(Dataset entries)
(** C4 (amended): for every resize event, in every mode, a failed
    session included, the session stays in the same mode.  [Update]
    stores the new width and height and, besides them, writes the two
    render flags ([imageRendered] becomes false, [needsImageClear] true)
    and hands the event to the text input (in prompt entry only) and to
    the spinner; prompt, image, generating, input mode, selection,
    error, [isRegenerating] and configuration are unchanged and no
    effect is performed.  [Update] never resets [needsImageClear], so
    the next frame that shows the image, whatever messages arrive before
    it, is computed after a terminal image-clear, also when the image
    bytes did not change. *)
Theorem resize_forces_clear
    (term : Terminal) (m : newModel) (w h : Z) (msgs : list Msg) :
  mode (step disk m (WindowSizeMsg w h)) = mode m /\
  width (step disk m (WindowSizeMsg w h)) = w /\
  height (step disk m (WindowSizeMsg w h)) = h /\
  prompt (step disk m (WindowSizeMsg w h)) = prompt m /\
  imageData (step disk m (WindowSizeMsg w h)) = imageData m /\
  generating (step disk m (WindowSizeMsg w h)) = generating m /\
  inputMode (step disk m (WindowSizeMsg w h)) = inputMode m /\
  selectedBtn (step disk m (WindowSizeMsg w h)) = selectedBtn m /\
  err (step disk m (WindowSizeMsg w h)) = err m /\
  cfg (step disk m (WindowSizeMsg w h)) = cfg m /\
  isRegenerating (step disk m (WindowSizeMsg w h)) = isRegenerating m /\
  imageRendered (step disk m (WindowSizeMsg w h)) = false /\
  needsImageClear (step disk m (WindowSizeMsg w h)) = true /\
  textInput (step disk m (WindowSizeMsg w h))
  = (if inputMode m
     then fst (textinput_Update (textInput m) (WindowSizeMsg w h))
     else textInput m) /\
  spinner (step disk m (WindowSizeMsg w h))
  = fst (spinner_Update (spinner m) (WindowSizeMsg w h)) /\
  snd (Update disk m (WindowSizeMsg w h)) = [] /\
  (forall (f : Frame) (eff : list Effect),
     View term (run disk (step disk m (WindowSizeMsg w h)) msgs) = (f, eff) ->
     showsImage f = true ->
     mustClearFirst eff = true).
Proof.
  assert (Hclr : needsImageClear (step disk m (WindowSizeMsg w h)) = true).
  { unfold step, Update.
    rewrite (afterSwitch_clear
               (set_needsImageClear (set_imageRendered (set_size m w h) false) true)
               (WindowSizeMsg w h)).
    reflexivity. }
  assert (Hlast : forall (f : Frame) (eff : list Effect),
             View term (run disk (step disk m (WindowSizeMsg w h)) msgs) = (f, eff) ->
             showsImage f = true ->
             mustClearFirst eff = true).
  { intros f eff Hv Hs.
    eapply image_frame_clears; [| exact Hv | exact Hs].
    apply run_keeps_clear. exact Hclr. }
  revert Hclr Hlast. generalize (run disk (step disk m (WindowSizeMsg w h)) msgs).
  intros after Hclr Hlast.
  destruct m as [w0 h0 p img g i sel ti sp c e ir nc rg].
  unfold step, Update, afterSwitch, mode in *. simpl in *.
  destruct i; simpl in *.
  - destruct (textinput_Update ti (WindowSizeMsg w h)) as [ti' c'].
    destruct (spinner_Update sp (WindowSizeMsg w h)) as [sp' sc].
    destruct g; simpl in *; repeat split; try reflexivity; exact Hlast.
  - destruct (spinner_Update sp (WindowSizeMsg w h)) as [sp' sc].
    destruct g; simpl in *; repeat split; try reflexivity; exact Hlast.
Qed.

* AIM OF THE TASK: Above are some lines. Repeat exactly, and only, those from the line that has "intros after Hclr Hlast." through the line that has "- destruct (textinput_Update".

* OUTPUT FOR THIS TASK:
  intros after Hclr Hlast.
  destruct m as [w0 h0 p img g i sel ti sp c e ir nc rg].
  unfold step, Update, afterSwitch, mode in *. simpl in *.
  destruct i; simpl in *.
  - destruct (textinput_Update ti (WindowSizeMsg w h)) as [ti' c'].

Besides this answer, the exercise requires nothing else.